Писал я в те годы много — и за какие только жанры не брался! Сочинял и стихи, и рассказы, и пьесы для домашних спектаклей, и длиннющий роман с жутким и завлекательным названием «Кинжал спасения», и даже философский трактат «Что такое любовь?» (где говорилось, сколько мне помнится, главным образом о любви материнской).
Испытал ли я в этой «работе» влияние Чарской, подражал ли я любимой писательнице? Не знаю. Ничего, кроме убогих стишат про «бедного, бедного солдатика», на которого «бомба, как с неба, упала», и некоторых примеров из философского трактата, память моя не сохранила. Возможно, подражания Чарской были в «Кинжале спасения», даже почти уверен, что были, потому что сочинял я этот «роман» в пору самого глубокого увлечения Чарской. Но сознательно подражать Чарской и вообще писать для детей — такое мне и в голову не могло прийти — ни в детские годы, ни в годы скитаний, ни в «лицейскую» пору Шкиды, ни позже, когда писание и печатанье стало моей профессией. И тут жанровый диапазон мой был достаточно широк: от кинорецензий в 15 строчек до большого «проблемного» рассказа; от стихотворного фельетона до анекдота в две-три строки. За многое я брался, разумеется, не из высоких побуждений, а заработка ради. Ведь за тему для карикатуры и за более или менее остроумную подпись к этой карикатуре журнал «Бегемот» платил шесть рублей — бешеные деньги в глазах паренька, получавшего, как ученик повара в ресторане «Ново-Александровск», 35 целковых в месяц!
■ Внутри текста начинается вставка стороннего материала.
(** X4: when the merge handler finds a mergeable receiving block A, a
    second block B and at least one candidate, dispatching the merge
    action makes the merge, the selection of A and the replacement go
    through the store in this order; the default-content effect then runs
    on the state the replacement left, and what it emits ends the chain. *)
Theorem merge_chain_selects_then_replaces (fuel : nat) (ids : list string)
    (state : State) (log : list Action) (blockA blockB candidate : Block)
    (others : list Block) (blockType : BlockType)
    (mergeFn : gmap string Value → gmap string Value → gmap string Value) :
  let reached := reducer state (MergeBlocks ids) in
  let select := SelectBlock (Some (clientId blockA)) (Some (-1)) in
  let replace :=
    ReplaceBlocks [clientId blockA; clientId blockB]
      (mergedBlock blockA (mergeFn (attributes blockA) (attributes candidate))
       :: others) in
  let replaced := reducer (reducer reached select) replace in
  let ensured := ensureDefaultBlock replace replaced in
  getBlock reached (ids !! 0%nat) = Some blockA →
  getBlockType (name blockA) = Some blockType →
  merge blockType = Some mergeFn →
  getBlock reached (ids !! 1%nat) = Some blockB →
  blocksWithTheSameType blockA blockB = Some (candidate :: others) →
  dispatch reducer (S (S (S fuel))) (MergeBlocks ids) state log
    = Finished (settle reducer ensured replaced)
        ((log ++ [MergeBlocks ids; select; replace]) ++ emitted ensured).
Proof.
  intros reached select replace replaced ensured HA HT Hm HB Hc.
  apply dispatch_merge_replacing. fold reached.
  rewrite (MERGE_BLOCKS_mergeable ids reached blockA blockType mergeFn HA HT Hm).
  rewrite HB. simpl. rewrite Hc. reflexivity.
Qed.

(** X8: dispatching a removal runs the selection handler first.  When it
    throws, the chain is aborted in the state the removal left: the
    default-content handler does not run.  Otherwise the select action it
    returned, if any, is applied, the default-content handler runs on the
    resulting state, and what that handler emits ends the chain. *)
Theorem remove_chain_selects_then_ensures (fuel : nat) (ids : list string)
    (flag : Value) (state : State) (log : list Action) :
  let a := RemoveBlocks ids flag in
  let reached := reducer state a in
  (∀ err, selectPreviousBlock a reached = throws err →
     dispatch reducer (S (S fuel)) a state log
       = Aborted reached (log ++ [a]) err)
  ∧ (∀ r, selectPreviousBlock a reached = returns r →
       let selected := foldl reducer reached (option_list r) in
       let ensured := ensureDefaultBlock a selected in
       dispatch reducer (S (S fuel)) a state log
         = Finished (settle reducer ensured selected)
             (((log ++ [a]) ++ option_list r) ++ emitted ensured)).
Proof.
  intros a reached. split.
  - intros err Hr. rewrite (dispatch_remove_blocks fuel ids flag).
    fold a reached. rewrite Hr. reflexivity.
  - intros r Hr selected ensured.
    rewrite (dispatch_remove_blocks fuel ids flag).
    fold a reached. unfold ensured, selected. rewrite Hr.
    destruct r; reflexivity.
Qed.
(** The listener of ["ai-model-pull-complete"]. *)
Definition on_pull_complete (aiEnabled : bool) (selectedModel : jsstring)
  : prog State :=
  SetState (setPullProgress None) ;;
  Fork (checkStatus aiEnabled selectedModel) ;; Done.

Local Close Scope prog_scope.

End AiStatusIndicator.

(* ================================================================== *)
(** ** What the displays read *)
(* ================================================================== *)

Module Display.
Import AiModelSelector.

(** The percentage the displays print for the entry of [modelId]:
    [Math.round(progress.percentage)], in [getDisplayText] and in the row of
    the dropdown. *)
Definition shown_percentage (modelId : jsstring) (s : State) : option Z :=
  option_map (fun progress => Math_round (percentage progress))
    (map_get modelId (pullProgress s)).

(** The percentages read for [modelId] after each of a sequence of
    progress events. *)
Fixpoint readings (modelId : jsstring) (c : config State)
  (events : list PullProgress) : list Z :=
  match events with
  | [] => []
  | progress :: events' =>
      let c' := step c (PullProgressEvent progress) in
      match shown_percentage modelId (ui c') with
      | Some n => n :: readings modelId c' events'
      | None => readings modelId c' events'
      end
  end.

Fixpoint nondecreasing (l : list Z) : Prop :=
  match l with
  | x :: (y :: _) as l' => (x <= y)%Z /\ nondecreasing l'
  | _ => True
  end.

Fixpoint nondecreasingQ (l : list number) : Prop :=
  match l with
  | x :: (y :: _) as l' => (x <= y)%Q /\ nondecreasingQ l'
  | _ => True
  end.

(** The catalog refreshes a history has triggered: the calls of
    [loadModels]. *)
Definition is_catalog_refresh (e : effect) : bool :=
  match e with
  | invoke getAvailableAiModels => true
  | _ => false
  end.

Definition refreshes (l : list effect) : nat :=
  List.length (filter is_catalog_refresh l).

End Display.

(* ================================================================== *)
(** ** Answers of the outside *)
(* ================================================================== *)

Module Outside.

(** Nothing else happens while a handler waits. *)
Definition quiet {St : Type} : forall R, command R -> St -> St :=
  fun _ _ s => s.

(** Every call is rejected. *)
Definition refusing : forall R, command R -> settled R :=
  fun _ _ => rejected.

(** Every call succeeds: the backend is available, knows and has
    downloaded nothing, and the settings store takes every write. *)
Definition obliging : forall R, command R -> settled R :=
  fun R c =>
    match c in command R0 return settled R0 with
    | checkOllamaAvailable => resolved (ok true)
    | getAvailableAiModels => resolved (ok [])
    | listOllamaModels => resolved (ok [])
    | getRecommendedAiModel => resolved (ok (js ""))
    | pullOllamaModel _ => resolved (ok tt)
    | deleteOllamaModel _ => resolved (ok tt)
    | testAiEnhancement text => resolved (ok text)
    | updateSetting_ai_selected_model _ => resolved tt
    end.

(** As [obliging], but the backend has downloaded [names]. *)
Definition listing (names : list jsstring)
  : forall R, command R -> settled R :=
  fun R c =>
    match c in command R0 return settled R0 with
    | listOllamaModels => resolved (ok names)
    | c' => obliging c'
    end.

(** As [obliging], but a pull fails as [failure] says. *)
Definition failing_pull (failure : settled (result unit))
  : forall R, command R -> settled R :=
  fun R c =>
    match c in command R0 return settled R0 with
    | pullOllamaModel _ => failure
    | c' => obliging c'
    end.

(** The message a failed call carries, if it carries one. *)
Definition error_of {A : Type} (r : settled (result A)) : option jsstring :=
  match r with
  | resolved (err message) => Some message
  | _ => None
  end.

Definition succeeded {A : Type} (r : settled (result A)) : bool :=
  match r with
  | resolved (ok _) => true
  | _ => false
  end.

End Outside.

(* ================================================================== *)
(** ** Histories of the controller *)
(* ================================================================== *)

Module Scenarios.
Import AiModelSelector.

Definition fast_1b : jsstring := js "fast-1b".

(** A progress event of the backend. *)
Definition downloading (modelId : jsstring) (percent : number)
  : PullProgress := {|
  model_id := modelId;
  status := js "downloading";
  completed := None;
  total := None;
  percentage := percent
|}.

(** The component is mounted and its availability check (the second call
    of the mount effect) has found no backend. *)
Definition unavailable : config State :=
  steps (start (initial None))
    [Mount; Settle 1 (answer_bool (resolved (ok false)))].

(** ... and then a progress event arrives. *)
Definition unavailable_pulling : config State :=
  step unavailable (PullProgressEvent (downloading fast_1b 50)).

(** A pull is started, a progress event arrives, and the backend call
    returns success before any completion event. *)
Definition pull_returned_first : config State :=
  steps (start (initial None))
    [OnModelPull fast_1b;
     PullProgressEvent (downloading fast_1b 50);
     Settle 0 (answer_unit (resolved (ok tt)))].

(** The pull has failed (which clears the entry), and the completion
    event arrives second. *)
Definition pull_failed : config State :=
  steps (start (initial None))
    [OnModelPull fast_1b;
     PullProgressEvent (downloading fast_1b 50);
     Settle 0 (answer_unit (resolved (err (js "connection reset"))))].

(** The completion event arrives while the backend call is still pending. *)
Definition completion_arrived_first : config State :=
  steps (start (initial None))
    [OnModelPull fast_1b;
     PullProgressEvent (downloading fast_1b 50);
     PullCompleteEvent fast_1b].

End Scenarios.

(* ================================================================== *)
(** ** Histories that leave the entry of a model alone *)
(* ================================================================== *)

Module Frame.
Import AiModelSelector Outside.

(** The progress map has an entry for [modelId]. *)
Definition has_entry (modelId : jsstring) (s : State) : bool :=
  match map_get modelId (pullProgress s) with
  | Some _ => true
  | None => false
  end.

(** [r] is the failure of the backend call that pulls [modelId]. *)
Definition pull_failure_of (modelId : jsstring) {R : Type}
  (c : command R) : settled R -> Prop :=
  match c in command R0 return settled R0 -> Prop with
  | pullOllamaModel m => fun r => m = modelId /\ succeeded r = false
  | _ => fun _ => False
  end.

(** No turn of [p] removes the entry of [modelId], as long as the pull of
    [modelId] is not answered by a failure. *)
Fixpoint keeps (modelId : jsstring) (p : prog State) : Prop :=
  match p with
  | Done => True
  | SetState f k =>
      (forall s, has_entry modelId s = true -> has_entry modelId (f s) = true)
      /\ keeps modelId k
  | Emit _ k => keeps modelId k
  | Await c k => forall r, ~ pull_failure_of modelId c r -> keeps modelId (k r)
  | Fork p' k => keeps modelId p' /\ keeps modelId k
  end.

Definition task_keeps (modelId : jsstring) (t : task State) : Prop :=
  match t with
  | Waiting c k => forall r, ~ pull_failure_of modelId c r -> keeps modelId (k r)
  end.

(** An input other than the completion event of [modelId] and the failure
    of its pull. *)
Definition allowed (modelId : jsstring) (c : config State) (i : input)
  : Prop :=
  match i with
  | PullCompleteEvent m => m <> modelId
  | Settle n a =>
      match take_out n (pool c) with
      | Some (Waiting cmd k, _) =>
          match accept cmd a with
          | Some r => ~ pull_failure_of modelId cmd r
          | None => True
          end
      | None => True
      end
  | _ => True
  end.

(** The invariant of such a history: the entry is there, and no suspended
    function will remove it. *)
Definition entry_is_safe (modelId : jsstring) (c : config State) : Prop :=
  has_entry modelId (ui c) = true /\ Forall (task_keeps modelId) (pool c).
Ни я, ни Гриша Белых не брезговали никаким заработком. Наши рукописи читали (а бывало, и печатали) в «Смене», в «Юном пролетарии», в «Спартаке», в «Работнице», в «Кинонеделе», в комсомольском юмористическом журнале «Будь жив!»… Но чтобы написать что-нибудь для детей — нет, такое не могло осенить нас ни наяву, ни во сне.
Недавно я с удивлением узнал, что редакция журнала «Воробей», ставшего через какое-то время «Новым Робинзоном», та знаменитая редакция, где работали, клали первые кирпичи в основание советской детской литературы Маршак, Житков, Шварц, Олейников, Бианки, — эта редакция помещалась в том же доме по Социалистической улице, 14, и даже в том же коридоре, где теснились в те годы органы печати, на страницах которых мы с Гришей оттачивали наши перья. Вполне вероятно, что мы видели этого «Воробья», его вывеску на дверях, когда проходили по нескольку раз в день мимо. Но почему-то нас туда не потянуло, как не потянуло, скажем, в весьма популярный журнал «Гигиена и здоровье рабочей семьи», редакция которого, если не ошибаюсь, тоже помещалась в этом редакционно-издательском ковчеге.
О детской литературе мы знать не знали. Не помню, как у Гриши, мои же отношения с детской литературой были прерваны и, казалось, навсегда, в пасхальные дни 1917 года, когда я получил в подарок от мамы «Крокодил» Корнея Чуковского. Это была последняя детская книга, которую я читал.
Но как же все-таки получилось, что Г. Белых и Л. Пантелеев стали детскими писателями? На этот вопрос каждый волен ответить по-своему. Случай. Судьба. Фатальное стечение обстоятельств.